Activity:
Please filter the listing below and copy out the lines that hold "OpLogin".

Supplied material:
::::::::

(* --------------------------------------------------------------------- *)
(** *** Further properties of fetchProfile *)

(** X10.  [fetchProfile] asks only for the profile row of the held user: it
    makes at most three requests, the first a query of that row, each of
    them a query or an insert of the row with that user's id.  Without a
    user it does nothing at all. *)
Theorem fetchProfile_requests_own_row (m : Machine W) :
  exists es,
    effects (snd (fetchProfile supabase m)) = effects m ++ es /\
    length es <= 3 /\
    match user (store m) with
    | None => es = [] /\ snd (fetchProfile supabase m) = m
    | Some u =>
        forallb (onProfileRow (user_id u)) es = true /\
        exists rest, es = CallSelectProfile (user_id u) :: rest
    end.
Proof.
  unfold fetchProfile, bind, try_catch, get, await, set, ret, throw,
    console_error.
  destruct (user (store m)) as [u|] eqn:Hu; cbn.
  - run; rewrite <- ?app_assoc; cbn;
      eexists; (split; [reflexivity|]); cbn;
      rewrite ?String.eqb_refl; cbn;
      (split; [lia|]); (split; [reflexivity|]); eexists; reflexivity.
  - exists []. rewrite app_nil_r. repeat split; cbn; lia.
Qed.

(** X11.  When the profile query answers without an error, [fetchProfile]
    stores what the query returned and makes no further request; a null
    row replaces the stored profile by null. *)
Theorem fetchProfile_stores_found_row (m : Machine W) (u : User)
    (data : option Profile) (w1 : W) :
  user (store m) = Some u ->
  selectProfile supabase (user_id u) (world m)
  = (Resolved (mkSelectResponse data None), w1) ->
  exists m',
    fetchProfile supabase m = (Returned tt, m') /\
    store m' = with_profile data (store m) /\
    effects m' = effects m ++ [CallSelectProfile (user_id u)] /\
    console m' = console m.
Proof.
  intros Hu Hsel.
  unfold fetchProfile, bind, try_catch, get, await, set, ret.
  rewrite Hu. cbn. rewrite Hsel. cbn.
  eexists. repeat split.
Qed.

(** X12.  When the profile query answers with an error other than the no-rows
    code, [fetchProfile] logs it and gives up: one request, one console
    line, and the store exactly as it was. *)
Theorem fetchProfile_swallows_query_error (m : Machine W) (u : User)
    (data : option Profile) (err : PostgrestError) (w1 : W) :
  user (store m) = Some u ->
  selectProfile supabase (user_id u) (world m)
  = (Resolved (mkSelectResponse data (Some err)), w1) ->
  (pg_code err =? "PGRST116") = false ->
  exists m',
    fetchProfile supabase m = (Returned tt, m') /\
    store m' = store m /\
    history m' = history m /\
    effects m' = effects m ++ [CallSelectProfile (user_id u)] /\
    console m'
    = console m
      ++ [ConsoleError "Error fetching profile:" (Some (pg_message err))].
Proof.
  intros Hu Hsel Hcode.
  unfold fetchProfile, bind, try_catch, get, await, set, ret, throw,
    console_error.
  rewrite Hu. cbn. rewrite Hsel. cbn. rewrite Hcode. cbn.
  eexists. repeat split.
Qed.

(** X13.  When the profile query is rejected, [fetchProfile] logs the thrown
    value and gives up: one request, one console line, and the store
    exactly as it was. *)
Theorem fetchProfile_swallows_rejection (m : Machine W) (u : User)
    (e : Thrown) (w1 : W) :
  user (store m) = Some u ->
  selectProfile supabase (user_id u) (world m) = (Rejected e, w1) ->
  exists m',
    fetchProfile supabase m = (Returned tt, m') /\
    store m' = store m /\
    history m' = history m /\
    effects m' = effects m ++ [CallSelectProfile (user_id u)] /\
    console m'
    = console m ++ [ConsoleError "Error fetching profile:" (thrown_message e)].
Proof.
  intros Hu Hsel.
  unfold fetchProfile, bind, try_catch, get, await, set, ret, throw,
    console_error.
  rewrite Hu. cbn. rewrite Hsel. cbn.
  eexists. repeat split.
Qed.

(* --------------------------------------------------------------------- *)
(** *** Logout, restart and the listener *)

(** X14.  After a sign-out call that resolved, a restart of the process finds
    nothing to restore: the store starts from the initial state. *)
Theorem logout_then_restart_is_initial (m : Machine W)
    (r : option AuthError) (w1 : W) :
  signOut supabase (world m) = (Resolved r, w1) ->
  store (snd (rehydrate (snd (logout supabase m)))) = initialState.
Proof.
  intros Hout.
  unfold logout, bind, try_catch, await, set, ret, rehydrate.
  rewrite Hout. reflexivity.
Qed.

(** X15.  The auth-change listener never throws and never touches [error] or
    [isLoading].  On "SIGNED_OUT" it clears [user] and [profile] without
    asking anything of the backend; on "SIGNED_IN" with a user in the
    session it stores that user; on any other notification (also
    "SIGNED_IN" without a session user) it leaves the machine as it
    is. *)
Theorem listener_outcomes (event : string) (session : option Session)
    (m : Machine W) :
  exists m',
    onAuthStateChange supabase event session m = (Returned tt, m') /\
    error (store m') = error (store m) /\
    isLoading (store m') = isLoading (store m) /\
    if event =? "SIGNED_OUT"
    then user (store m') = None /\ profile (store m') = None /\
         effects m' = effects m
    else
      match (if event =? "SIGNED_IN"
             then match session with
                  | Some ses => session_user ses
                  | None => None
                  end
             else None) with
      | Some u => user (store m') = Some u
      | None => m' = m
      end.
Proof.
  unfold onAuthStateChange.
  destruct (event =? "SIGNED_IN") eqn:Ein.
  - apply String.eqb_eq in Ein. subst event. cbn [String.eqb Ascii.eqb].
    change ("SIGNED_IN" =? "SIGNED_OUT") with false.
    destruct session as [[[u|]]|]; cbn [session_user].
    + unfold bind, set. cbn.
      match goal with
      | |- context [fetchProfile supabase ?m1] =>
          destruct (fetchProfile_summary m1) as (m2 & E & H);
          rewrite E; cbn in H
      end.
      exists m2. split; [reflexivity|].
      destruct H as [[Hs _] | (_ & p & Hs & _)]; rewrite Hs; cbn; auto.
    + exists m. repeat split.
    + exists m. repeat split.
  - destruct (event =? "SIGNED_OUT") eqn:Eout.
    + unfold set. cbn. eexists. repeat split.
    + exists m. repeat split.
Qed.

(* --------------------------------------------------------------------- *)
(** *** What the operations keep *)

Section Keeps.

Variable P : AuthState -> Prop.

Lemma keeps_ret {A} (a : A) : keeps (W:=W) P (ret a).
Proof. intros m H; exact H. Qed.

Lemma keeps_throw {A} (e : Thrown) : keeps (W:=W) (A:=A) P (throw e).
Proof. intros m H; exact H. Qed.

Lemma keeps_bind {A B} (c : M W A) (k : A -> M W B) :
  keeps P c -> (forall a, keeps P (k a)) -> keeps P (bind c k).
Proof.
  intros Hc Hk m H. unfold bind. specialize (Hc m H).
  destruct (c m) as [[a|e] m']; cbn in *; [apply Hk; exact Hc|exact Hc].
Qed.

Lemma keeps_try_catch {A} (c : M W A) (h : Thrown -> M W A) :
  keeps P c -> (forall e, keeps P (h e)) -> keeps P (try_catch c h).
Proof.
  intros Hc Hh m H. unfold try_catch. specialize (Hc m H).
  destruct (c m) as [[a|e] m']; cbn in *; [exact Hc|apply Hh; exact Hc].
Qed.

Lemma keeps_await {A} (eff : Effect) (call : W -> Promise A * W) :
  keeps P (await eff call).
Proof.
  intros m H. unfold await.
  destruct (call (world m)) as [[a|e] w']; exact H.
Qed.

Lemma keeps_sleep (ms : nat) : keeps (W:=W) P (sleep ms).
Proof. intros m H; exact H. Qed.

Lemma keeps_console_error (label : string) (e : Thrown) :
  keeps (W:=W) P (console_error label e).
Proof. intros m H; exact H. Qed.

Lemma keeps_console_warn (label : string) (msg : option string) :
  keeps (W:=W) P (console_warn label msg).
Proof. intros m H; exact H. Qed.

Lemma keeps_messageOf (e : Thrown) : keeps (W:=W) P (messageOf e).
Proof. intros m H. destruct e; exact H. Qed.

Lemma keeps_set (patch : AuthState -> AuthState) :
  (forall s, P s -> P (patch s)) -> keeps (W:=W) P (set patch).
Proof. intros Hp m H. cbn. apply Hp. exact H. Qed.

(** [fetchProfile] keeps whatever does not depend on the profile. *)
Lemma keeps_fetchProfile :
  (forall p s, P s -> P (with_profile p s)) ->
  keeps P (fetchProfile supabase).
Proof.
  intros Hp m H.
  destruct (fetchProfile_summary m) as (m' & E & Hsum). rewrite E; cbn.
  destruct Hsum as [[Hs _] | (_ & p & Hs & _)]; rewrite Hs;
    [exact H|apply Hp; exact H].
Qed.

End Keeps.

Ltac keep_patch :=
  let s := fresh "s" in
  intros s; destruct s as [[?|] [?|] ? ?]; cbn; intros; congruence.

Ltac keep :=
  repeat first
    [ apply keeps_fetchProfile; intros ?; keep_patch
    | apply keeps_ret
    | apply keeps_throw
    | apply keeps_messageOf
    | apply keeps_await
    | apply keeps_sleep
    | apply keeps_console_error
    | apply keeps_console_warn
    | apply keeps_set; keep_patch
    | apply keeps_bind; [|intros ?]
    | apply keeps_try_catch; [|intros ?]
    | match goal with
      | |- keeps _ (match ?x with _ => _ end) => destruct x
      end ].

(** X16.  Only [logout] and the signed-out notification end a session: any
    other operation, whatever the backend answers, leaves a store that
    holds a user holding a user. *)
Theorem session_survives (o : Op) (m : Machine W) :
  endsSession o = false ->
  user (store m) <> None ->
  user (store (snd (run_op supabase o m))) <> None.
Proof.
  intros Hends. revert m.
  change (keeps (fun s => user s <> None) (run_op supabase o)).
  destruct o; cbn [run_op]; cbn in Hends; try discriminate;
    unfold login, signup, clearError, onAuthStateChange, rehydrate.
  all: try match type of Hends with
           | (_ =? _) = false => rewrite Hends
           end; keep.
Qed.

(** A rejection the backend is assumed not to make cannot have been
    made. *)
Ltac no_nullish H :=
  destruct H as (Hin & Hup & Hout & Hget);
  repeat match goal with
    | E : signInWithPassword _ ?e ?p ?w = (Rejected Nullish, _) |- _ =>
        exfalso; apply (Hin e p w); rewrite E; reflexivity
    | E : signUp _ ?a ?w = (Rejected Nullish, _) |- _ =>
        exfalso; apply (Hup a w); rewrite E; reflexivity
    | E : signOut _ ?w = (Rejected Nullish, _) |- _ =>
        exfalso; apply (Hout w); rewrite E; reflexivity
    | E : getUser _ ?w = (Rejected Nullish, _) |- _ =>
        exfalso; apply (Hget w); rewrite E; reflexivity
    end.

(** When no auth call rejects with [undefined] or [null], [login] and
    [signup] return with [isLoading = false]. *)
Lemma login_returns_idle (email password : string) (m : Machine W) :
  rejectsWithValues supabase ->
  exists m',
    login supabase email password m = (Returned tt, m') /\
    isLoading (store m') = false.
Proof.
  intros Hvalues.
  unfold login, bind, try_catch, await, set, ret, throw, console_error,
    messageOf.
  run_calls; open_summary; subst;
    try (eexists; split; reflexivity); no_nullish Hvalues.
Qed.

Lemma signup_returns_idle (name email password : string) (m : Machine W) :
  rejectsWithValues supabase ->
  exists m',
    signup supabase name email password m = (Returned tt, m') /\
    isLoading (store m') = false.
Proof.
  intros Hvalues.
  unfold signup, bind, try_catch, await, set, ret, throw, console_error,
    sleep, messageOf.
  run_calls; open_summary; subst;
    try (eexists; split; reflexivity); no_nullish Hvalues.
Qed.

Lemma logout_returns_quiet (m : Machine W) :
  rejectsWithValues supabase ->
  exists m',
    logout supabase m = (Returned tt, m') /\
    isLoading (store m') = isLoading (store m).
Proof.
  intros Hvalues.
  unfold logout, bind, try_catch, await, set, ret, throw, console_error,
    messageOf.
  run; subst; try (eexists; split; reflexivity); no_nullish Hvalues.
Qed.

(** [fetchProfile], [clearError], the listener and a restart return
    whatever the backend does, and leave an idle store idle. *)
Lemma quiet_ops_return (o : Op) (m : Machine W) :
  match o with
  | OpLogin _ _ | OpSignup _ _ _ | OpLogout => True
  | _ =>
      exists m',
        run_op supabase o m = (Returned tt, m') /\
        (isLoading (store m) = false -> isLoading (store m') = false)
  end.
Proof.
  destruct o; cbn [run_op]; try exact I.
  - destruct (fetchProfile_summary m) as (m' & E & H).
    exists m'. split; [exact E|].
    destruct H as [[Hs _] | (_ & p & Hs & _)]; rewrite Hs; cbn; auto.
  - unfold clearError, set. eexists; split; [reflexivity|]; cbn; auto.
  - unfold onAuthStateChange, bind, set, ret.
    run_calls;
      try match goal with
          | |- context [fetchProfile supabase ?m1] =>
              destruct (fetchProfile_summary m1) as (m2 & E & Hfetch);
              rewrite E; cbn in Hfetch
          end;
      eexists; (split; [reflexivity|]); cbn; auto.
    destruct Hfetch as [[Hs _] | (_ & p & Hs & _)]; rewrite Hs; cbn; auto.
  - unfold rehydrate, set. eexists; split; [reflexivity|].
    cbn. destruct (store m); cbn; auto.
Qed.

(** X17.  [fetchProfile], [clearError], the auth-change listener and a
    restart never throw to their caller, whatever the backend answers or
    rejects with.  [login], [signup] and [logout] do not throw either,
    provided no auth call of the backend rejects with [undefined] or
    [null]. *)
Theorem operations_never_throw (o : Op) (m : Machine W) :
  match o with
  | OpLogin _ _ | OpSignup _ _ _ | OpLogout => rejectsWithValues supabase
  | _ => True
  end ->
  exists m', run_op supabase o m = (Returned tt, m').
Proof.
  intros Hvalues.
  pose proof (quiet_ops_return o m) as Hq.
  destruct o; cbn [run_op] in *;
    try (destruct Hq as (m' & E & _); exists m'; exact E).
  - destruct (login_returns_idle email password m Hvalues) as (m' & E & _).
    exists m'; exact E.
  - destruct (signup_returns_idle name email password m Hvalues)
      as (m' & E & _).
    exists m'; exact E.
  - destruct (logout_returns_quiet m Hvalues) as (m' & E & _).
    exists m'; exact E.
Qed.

::::::::

Expected answer:
  | OpLogin _ _ | OpSignup _ _ _ | OpLogout => True
  | OpLogin _ _ | OpSignup _ _ _ | OpLogout => rejectsWithValues supabase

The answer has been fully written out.